= Task description =
Which lines in the data below contain the word "unfold"? Return each of them.

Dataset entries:
Lemma seq_declare_snp_vars vars st :
  variables (foldl (fun st p => seq_declare_snp p st) st vars) =
  variables st ++ od_keys vars.
Proof.
  unfold od_keys. revert st. induction vars as [|p vars IH]; intros st; simpl.
  - by rewrite app_nil_r.
  - rewrite IH. simpl. by rewrite <- app_assoc.
Qed.

Lemma seq_declare_af_vars vars st :
  variables (foldl (fun st p => seq_declare_af p st) st vars) =
  variables st ++ od_keys vars.
Proof.
  unfold od_keys. revert st. induction vars as [|p vars IH]; intros st; simpl.
  - by rewrite app_nil_r.
  - rewrite IH. simpl. by rewrite <- app_assoc.
Qed.

Lemma add_seq_data_variables snp_vars snp_data af_vars af_data cl_vars cl_data st st' :
  add_seq_data snp_vars snp_data af_vars af_data cl_vars cl_data st = Ok st' →
  variables st' =
    variables st ++ od_keys snp_vars ++ od_keys af_vars ++
    ["CLUST"; "MCLUST"; "SCLUST"; "MSCLUST"].
Proof.
  unfold add_seq_data. intros Hrun. do 7 bind_inv Hrun. inversion Hrun; subst st'.
  simpl. rewrite seq_declare_af_vars, seq_declare_snp_vars.
  by rewrite <- !app_assoc.
Qed.

(** The header of the output: the variables of a finished run are, in this
    order, GID and DIAG, the names of the demographics dictionary, the names
    of the case-notification dictionary, one block per metabolic-panel slot,
    the four derived viral-load columns, one pair per qPCR slot and, when
    sequencing data are aggregated, the SNP, allele-frequency and cluster
    variables; the slot counts are the longest series of the loaded store. *)
Theorem column_order `{FloatOps} (seq log : bool) (i : inputs) (st : state) :
  aggregate seq log i = Ok st →
  ∃ ld,
    load_all seq i = Ok ld ∧
    variables st =
      ["GID"; "DIAG"] ++
      map (fun e => v_name e.2) (ld_demo_dict ld) ++
      map (fun e => v_name e.2) (ld_case_dict ld) ++
      concat (map (pico_day_vars (in_pico_names i))
                  (List.seq 1 (max_series_len d_pico (ld_src ld)))) ++
      ["PCR"; "PCR_MAX"; "PCR_MIN"; "PCR_AVE"] ++
      concat (map qpcr_day_vars
                  (List.seq 1 (max_series_len (fun d => Some (d_qpcr d)) (ld_src ld)))) ++
      (if seq
       then od_keys (in_snp_vars i) ++ od_keys (in_af_vars i) ++
            ["CLUST"; "MCLUST"; "SCLUST"; "MSCLUST"]
       else []).
Proof.
  unfold aggregate. intros Hrun. bind_inv Hrun. rename a into ld, Hrun0 into Hld.
  exists ld. split; [done|].
  destruct (load_all_store _ _ _ Hld) as [Hwf _].
  bind_inv Hrun. rename a into st1, Hrun0 into H1.
  pose proof (add_demo_data_variables _ _ _ H1) as Hv1.
  apply add_demo_data_aligned in H1 as [Hal1 Hs1]; [|done..].
  bind_inv Hrun. rename a into st2, Hrun0 into H2.
  destruct (add_case_data_rows _ _ _ Hal1 H2) as (_ & Hv2 & _).
  apply add_case_data_aligned in H2 as [Hal2 Hs2]; [|done].
  bind_inv Hrun. rename a into st3, Hrun0 into H3.
  pose proof (add_pico_data_variables _ _ _ _ H3) as Hv3.
  apply add_pico_data_aligned in H3 as [Hal3 Hs3]; [|done].
  bind_inv Hrun. rename a into st4, Hrun0 into H4.
  pose proof (add_qpcr_data_variables _ _ _ H4) as Hv4.
  assert (variables st4 =
          ["GID"; "DIAG"] ++ map (fun e => v_name e.2) (ld_demo_dict ld) ++
          map (fun e => v_name e.2) (ld_case_dict ld) ++
          concat (map (pico_day_vars (in_pico_names i))
                      (List.seq 1 (max_series_len d_pico (ld_src ld)))) ++
          ["PCR"; "PCR_MAX"; "PCR_MIN"; "PCR_AVE"] ++
          concat (map qpcr_day_vars
                      (List.seq 1 (max_series_len (fun d => Some (d_qpcr d))
                                                  (ld_src ld))))) as Hv.
  { rewrite Hv4, Hv3, Hv2, Hv1, Hs3, Hs2, Hs1. simpl. by rewrite <- !app_assoc. }
  assert (ld_clusters ld = None ↔ seq = false) as Hseq.
  { unfold load_all in Hld. do 6 bind_inv Hld.
    destruct seq; [bind_inv Hld|]; inversion Hld; subst; simpl; split; done. }
  destruct (ld_clusters ld) as [[cl_vars cl_data]|].
  - destruct seq; [|discriminate (proj2 Hseq eq_refl)].
    rewrite (add_seq_data_variables _ _ _ _ _ _ _ _ Hrun), Hv.
    by rewrite <- !app_assoc.
  - destruct seq; [discriminate (proj1 Hseq eq_refl)|].
    inversion Hrun; subst. rewrite Hv. by rewrite !app_nil_r.
Qed.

= Task solution =
  unfold od_keys. revert st. induction vars as [|p vars IH]; intros st; simpl.
  unfold od_keys. revert st. induction vars as [|p vars IH]; intros st; simpl.
  unfold add_seq_data. intros Hrun. do 7 bind_inv Hrun. inversion Hrun; subst st'.
  unfold aggregate. intros Hrun. bind_inv Hrun. rename a into ld, Hrun0 into Hld.
  { unfold load_all in Hld. do 6 bind_inv Hld.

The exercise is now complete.